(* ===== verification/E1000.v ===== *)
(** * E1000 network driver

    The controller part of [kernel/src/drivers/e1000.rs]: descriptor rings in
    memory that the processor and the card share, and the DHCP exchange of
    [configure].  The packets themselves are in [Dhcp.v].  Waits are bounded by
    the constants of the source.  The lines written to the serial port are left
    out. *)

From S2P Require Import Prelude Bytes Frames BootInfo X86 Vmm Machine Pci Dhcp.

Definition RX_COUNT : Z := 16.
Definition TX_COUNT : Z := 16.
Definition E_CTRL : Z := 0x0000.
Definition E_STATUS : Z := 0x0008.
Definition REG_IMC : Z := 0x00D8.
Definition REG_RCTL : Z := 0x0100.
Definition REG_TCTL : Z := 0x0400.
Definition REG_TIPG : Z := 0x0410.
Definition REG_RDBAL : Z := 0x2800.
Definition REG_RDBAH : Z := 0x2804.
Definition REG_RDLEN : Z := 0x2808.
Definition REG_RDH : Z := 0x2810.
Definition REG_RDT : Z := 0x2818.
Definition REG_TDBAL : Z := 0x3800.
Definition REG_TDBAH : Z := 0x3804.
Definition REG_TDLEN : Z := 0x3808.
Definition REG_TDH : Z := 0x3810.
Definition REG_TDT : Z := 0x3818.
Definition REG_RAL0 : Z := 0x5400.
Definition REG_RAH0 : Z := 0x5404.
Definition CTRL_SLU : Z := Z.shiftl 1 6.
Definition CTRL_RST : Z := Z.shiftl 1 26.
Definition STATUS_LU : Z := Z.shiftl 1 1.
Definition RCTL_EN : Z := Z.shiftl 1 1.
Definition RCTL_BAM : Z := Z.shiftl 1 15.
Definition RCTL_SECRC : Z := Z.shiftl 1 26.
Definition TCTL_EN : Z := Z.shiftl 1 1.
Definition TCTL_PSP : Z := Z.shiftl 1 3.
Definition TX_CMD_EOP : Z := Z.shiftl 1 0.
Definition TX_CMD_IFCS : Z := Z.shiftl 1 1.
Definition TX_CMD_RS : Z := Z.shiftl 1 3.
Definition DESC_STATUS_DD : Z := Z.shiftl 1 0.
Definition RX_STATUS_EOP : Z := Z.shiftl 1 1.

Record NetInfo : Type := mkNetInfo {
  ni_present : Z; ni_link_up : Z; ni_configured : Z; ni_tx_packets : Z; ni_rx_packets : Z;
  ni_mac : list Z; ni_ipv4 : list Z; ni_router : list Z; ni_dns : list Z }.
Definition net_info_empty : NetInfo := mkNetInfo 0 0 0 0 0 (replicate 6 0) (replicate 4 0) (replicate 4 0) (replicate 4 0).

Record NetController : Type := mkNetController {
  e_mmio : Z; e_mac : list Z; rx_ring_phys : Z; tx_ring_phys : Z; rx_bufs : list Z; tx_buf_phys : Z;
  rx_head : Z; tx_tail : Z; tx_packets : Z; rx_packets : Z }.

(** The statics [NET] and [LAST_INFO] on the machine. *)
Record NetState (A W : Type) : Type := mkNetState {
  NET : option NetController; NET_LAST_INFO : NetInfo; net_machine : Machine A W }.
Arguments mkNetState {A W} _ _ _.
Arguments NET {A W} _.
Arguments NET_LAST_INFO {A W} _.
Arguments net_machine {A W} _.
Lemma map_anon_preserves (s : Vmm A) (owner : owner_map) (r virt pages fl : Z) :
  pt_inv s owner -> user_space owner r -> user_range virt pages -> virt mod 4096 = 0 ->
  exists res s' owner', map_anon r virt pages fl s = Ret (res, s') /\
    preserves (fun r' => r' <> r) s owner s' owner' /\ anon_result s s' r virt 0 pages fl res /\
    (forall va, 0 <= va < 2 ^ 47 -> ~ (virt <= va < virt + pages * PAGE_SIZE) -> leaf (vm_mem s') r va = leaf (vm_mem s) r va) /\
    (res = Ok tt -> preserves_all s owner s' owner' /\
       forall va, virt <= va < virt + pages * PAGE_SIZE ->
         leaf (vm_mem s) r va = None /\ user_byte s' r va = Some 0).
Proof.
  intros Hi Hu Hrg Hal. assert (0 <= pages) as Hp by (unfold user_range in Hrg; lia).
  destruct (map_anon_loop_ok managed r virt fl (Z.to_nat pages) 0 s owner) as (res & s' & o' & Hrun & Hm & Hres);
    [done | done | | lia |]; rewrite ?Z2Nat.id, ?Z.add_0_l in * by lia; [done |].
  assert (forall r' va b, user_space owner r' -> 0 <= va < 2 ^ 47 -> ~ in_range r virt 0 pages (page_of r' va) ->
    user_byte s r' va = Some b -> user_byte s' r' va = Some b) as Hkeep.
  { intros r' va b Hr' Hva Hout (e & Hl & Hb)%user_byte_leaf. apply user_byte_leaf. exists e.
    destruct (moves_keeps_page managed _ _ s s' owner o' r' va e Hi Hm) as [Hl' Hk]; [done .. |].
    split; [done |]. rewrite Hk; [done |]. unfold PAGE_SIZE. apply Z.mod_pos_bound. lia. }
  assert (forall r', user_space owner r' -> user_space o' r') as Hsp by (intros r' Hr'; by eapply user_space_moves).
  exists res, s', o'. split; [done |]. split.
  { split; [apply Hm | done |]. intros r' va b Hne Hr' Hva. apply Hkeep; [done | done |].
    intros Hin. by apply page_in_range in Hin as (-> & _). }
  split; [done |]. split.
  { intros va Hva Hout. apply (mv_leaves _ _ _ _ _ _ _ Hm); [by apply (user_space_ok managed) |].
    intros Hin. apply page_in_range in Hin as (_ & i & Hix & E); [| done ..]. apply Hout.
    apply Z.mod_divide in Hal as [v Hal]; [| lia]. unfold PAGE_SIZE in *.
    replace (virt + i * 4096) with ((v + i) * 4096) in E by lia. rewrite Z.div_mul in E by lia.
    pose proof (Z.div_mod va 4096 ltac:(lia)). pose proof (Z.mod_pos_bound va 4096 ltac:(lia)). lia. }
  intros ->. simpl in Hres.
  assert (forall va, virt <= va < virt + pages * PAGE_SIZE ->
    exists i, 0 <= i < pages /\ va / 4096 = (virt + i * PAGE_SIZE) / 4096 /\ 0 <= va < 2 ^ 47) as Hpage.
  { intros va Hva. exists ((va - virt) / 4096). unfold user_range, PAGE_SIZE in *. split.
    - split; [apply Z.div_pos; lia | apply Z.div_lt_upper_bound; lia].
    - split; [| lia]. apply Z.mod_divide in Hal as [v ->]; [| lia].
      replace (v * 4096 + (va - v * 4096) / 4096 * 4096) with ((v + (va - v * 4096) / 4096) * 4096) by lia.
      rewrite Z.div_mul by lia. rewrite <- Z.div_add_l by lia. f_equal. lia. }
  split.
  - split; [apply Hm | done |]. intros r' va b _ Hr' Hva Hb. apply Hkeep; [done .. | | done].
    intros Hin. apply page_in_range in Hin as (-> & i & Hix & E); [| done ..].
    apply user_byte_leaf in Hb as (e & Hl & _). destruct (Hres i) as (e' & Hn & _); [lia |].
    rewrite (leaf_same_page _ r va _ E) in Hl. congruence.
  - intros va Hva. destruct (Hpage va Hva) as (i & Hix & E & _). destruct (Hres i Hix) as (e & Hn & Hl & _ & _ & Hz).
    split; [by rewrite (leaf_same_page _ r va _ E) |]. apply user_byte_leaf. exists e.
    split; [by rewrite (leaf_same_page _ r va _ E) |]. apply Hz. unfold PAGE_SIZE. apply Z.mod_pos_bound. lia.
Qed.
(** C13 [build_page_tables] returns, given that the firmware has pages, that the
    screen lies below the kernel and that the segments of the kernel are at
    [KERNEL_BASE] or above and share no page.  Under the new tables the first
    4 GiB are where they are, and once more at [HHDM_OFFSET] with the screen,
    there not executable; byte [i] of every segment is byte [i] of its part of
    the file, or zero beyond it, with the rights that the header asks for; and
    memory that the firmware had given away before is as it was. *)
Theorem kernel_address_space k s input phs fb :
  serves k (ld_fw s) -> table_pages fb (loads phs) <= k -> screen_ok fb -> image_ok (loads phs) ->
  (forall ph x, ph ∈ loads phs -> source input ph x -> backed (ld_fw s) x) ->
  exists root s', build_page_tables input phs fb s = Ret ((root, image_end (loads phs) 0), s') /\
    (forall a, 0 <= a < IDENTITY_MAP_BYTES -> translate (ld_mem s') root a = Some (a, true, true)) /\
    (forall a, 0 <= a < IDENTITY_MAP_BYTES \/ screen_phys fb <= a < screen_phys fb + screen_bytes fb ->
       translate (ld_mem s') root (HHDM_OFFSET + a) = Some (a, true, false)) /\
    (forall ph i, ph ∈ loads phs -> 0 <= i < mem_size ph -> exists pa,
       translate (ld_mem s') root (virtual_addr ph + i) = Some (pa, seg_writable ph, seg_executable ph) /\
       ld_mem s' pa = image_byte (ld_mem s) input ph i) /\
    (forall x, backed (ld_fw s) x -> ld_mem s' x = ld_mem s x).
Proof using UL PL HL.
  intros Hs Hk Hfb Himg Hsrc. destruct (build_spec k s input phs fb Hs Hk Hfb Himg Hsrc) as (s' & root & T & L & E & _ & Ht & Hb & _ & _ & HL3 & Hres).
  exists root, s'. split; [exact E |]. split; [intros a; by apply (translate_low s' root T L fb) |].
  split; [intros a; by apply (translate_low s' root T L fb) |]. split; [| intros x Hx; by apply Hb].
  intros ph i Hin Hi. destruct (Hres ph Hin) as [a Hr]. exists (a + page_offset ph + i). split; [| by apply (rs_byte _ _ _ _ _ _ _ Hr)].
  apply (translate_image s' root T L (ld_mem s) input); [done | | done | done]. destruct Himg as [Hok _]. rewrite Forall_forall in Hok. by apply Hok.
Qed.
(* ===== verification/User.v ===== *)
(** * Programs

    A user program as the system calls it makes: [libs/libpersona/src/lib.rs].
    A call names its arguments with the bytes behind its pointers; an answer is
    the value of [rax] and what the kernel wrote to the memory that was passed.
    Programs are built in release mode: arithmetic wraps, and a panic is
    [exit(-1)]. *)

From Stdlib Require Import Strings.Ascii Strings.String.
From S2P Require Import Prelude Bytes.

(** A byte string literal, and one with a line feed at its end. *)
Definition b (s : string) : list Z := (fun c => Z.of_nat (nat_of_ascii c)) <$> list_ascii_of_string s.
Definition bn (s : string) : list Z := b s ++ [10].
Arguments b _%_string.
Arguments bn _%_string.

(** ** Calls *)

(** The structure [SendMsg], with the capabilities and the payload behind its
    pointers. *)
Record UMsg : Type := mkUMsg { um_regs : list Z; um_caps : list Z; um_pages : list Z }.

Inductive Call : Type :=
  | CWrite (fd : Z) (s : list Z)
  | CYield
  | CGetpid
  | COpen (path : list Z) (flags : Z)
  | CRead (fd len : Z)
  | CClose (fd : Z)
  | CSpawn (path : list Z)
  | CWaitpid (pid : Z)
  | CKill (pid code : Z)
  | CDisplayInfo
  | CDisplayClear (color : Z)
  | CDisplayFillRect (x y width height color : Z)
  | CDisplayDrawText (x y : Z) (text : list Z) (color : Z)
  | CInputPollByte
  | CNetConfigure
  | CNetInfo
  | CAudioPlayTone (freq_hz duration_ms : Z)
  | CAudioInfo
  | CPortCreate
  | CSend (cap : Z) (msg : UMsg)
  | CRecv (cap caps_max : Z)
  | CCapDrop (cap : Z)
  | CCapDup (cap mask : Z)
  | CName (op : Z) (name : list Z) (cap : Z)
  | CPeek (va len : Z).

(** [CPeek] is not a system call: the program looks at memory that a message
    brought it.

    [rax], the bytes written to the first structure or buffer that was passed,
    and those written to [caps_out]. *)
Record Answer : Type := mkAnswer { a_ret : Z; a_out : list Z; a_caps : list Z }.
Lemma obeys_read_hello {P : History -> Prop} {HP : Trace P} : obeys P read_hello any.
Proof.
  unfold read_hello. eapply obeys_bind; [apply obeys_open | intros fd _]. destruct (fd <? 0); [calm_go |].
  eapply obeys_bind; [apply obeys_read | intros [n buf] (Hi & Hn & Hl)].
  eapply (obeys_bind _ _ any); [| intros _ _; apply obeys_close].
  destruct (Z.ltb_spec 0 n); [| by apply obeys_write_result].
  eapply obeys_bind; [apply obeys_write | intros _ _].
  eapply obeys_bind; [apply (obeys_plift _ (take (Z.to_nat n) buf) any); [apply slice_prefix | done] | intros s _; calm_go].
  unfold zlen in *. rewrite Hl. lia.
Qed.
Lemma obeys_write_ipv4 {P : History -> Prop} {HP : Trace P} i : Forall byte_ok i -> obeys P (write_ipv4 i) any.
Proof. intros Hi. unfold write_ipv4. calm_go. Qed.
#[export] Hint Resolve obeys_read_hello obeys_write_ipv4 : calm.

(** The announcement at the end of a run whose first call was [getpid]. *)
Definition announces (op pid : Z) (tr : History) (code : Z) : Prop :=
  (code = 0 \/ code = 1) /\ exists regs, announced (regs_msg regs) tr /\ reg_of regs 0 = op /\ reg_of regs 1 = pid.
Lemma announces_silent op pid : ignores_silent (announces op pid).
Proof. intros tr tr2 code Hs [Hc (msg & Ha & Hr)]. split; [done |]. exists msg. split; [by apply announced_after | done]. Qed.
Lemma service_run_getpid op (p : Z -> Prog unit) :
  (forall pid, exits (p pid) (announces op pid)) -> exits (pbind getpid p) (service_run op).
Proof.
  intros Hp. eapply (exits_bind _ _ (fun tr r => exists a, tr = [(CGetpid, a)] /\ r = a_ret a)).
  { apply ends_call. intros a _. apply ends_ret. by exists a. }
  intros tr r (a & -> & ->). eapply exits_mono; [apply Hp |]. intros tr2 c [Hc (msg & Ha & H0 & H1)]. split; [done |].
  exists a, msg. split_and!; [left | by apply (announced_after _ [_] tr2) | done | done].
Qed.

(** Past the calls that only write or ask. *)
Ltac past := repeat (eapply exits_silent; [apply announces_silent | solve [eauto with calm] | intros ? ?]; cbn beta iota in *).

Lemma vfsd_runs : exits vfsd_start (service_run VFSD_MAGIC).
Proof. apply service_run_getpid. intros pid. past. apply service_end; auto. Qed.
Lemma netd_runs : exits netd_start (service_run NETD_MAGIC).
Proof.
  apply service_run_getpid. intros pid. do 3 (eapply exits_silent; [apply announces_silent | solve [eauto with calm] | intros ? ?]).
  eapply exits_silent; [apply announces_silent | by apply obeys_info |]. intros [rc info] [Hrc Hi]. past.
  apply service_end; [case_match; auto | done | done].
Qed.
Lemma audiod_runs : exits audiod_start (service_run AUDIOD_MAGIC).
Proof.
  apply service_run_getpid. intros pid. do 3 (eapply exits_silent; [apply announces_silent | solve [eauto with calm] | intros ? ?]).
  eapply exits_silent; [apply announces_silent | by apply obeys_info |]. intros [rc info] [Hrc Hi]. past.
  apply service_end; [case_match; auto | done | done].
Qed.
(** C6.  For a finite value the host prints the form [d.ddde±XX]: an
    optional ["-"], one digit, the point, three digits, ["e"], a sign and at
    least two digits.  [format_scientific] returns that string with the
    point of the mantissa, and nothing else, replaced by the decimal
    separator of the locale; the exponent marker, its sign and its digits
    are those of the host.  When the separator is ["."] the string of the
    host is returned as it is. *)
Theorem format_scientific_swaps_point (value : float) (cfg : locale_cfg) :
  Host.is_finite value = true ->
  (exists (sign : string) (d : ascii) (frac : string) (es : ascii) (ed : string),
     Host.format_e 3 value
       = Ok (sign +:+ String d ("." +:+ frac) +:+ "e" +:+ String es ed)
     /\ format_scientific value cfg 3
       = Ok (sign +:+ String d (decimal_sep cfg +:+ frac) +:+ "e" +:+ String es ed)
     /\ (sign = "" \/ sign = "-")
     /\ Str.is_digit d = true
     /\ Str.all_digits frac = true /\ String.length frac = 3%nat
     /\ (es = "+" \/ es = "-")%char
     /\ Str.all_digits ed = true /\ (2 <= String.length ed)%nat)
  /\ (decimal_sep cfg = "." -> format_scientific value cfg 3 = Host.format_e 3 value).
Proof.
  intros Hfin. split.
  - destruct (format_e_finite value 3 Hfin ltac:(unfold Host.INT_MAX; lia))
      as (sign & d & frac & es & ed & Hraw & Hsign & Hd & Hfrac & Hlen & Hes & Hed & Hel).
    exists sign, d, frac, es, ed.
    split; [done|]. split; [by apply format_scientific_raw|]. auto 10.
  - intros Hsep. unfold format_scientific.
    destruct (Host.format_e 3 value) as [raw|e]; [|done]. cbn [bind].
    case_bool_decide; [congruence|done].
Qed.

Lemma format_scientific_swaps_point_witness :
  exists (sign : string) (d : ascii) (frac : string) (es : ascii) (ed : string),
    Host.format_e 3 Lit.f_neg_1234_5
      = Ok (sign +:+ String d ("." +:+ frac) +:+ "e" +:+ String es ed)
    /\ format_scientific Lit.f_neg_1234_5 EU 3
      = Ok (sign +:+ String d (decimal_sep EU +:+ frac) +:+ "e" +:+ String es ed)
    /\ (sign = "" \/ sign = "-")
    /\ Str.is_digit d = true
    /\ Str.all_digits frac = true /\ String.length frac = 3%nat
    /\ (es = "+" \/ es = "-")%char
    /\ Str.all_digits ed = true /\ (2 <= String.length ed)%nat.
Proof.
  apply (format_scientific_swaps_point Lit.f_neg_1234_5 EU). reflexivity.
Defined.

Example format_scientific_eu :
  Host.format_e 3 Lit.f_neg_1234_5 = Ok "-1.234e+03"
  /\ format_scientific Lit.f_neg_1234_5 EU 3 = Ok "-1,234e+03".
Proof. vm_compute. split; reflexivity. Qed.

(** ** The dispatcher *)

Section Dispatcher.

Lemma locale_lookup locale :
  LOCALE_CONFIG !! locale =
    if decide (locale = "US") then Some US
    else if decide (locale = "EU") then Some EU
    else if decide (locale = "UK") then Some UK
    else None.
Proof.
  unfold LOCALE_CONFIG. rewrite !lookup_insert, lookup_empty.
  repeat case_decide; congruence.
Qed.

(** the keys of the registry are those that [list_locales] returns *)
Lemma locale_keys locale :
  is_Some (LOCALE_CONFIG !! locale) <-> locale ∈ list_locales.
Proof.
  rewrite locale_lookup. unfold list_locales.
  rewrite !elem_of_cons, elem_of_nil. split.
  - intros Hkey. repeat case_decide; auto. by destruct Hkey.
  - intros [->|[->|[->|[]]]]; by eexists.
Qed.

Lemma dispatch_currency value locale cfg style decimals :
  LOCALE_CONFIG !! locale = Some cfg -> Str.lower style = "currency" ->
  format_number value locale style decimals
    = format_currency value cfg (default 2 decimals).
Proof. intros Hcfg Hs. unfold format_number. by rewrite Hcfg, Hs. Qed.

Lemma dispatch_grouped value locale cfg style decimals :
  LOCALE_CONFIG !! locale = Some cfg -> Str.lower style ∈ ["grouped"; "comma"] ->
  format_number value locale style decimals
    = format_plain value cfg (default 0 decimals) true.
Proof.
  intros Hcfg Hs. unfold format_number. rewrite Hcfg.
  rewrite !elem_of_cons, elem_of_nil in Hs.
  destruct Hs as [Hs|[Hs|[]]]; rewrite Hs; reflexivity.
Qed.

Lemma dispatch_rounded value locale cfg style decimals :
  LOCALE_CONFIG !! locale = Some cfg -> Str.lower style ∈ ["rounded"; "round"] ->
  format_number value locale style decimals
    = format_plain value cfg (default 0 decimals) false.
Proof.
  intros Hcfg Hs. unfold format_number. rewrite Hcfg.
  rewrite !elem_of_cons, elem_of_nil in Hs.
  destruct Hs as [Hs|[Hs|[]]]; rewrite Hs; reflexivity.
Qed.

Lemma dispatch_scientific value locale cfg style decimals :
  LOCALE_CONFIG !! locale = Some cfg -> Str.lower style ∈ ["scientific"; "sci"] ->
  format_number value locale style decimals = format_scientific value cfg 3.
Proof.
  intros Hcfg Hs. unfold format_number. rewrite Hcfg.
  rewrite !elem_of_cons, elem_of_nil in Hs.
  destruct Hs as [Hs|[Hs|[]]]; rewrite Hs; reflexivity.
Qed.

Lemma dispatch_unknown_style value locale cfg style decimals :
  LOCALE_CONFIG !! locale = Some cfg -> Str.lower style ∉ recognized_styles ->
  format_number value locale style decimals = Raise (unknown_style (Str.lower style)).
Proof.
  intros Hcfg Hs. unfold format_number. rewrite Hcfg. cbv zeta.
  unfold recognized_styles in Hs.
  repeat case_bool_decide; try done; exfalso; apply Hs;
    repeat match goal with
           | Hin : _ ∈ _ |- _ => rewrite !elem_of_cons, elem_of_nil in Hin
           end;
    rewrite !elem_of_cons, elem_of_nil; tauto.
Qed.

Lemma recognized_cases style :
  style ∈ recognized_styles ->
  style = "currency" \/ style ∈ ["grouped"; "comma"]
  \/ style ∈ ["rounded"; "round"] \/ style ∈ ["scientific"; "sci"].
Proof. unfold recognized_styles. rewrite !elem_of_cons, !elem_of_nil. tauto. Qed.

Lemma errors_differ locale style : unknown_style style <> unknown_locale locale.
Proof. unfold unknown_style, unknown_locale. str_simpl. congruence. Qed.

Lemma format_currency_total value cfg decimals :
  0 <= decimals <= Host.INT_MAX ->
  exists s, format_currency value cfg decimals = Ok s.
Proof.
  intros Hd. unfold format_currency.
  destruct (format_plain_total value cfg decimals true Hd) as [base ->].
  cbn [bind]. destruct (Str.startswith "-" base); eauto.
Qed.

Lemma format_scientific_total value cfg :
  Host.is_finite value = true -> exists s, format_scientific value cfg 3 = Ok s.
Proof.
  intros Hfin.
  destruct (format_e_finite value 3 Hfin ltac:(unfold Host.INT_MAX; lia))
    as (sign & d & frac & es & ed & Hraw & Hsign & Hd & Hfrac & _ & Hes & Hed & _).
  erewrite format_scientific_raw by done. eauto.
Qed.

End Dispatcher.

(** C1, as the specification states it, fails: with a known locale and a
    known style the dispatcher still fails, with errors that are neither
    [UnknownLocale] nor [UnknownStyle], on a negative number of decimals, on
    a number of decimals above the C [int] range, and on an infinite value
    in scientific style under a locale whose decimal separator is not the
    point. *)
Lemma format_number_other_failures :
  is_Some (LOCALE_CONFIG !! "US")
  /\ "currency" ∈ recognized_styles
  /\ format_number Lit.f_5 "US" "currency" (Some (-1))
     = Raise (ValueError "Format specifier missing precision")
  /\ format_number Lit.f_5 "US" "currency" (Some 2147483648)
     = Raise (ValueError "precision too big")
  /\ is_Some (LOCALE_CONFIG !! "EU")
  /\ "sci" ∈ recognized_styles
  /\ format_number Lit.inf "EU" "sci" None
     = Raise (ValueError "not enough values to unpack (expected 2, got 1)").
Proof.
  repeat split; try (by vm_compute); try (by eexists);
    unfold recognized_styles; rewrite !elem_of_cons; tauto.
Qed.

■ ASSIGNMENT: Exact duplication is required for the lines above, from the line that contains "rx_head : Z;" to the line that contains "Lemma map_anon_preserves (s", inclusive; omit all others.

■ TASK OUTPUT:
  rx_head : Z; tx_tail : Z; tx_packets : Z; rx_packets : Z }.

(** The statics [NET] and [LAST_INFO] on the machine. *)
Record NetState (A W : Type) : Type := mkNetState {
  NET : option NetController; NET_LAST_INFO : NetInfo; net_machine : Machine A W }.
Arguments mkNetState {A W} _ _ _.
Arguments NET {A W} _.
Arguments NET_LAST_INFO {A W} _.
Arguments net_machine {A W} _.
Lemma map_anon_preserves (s : Vmm A) (owner : owner_map) (r virt pages fl : Z) :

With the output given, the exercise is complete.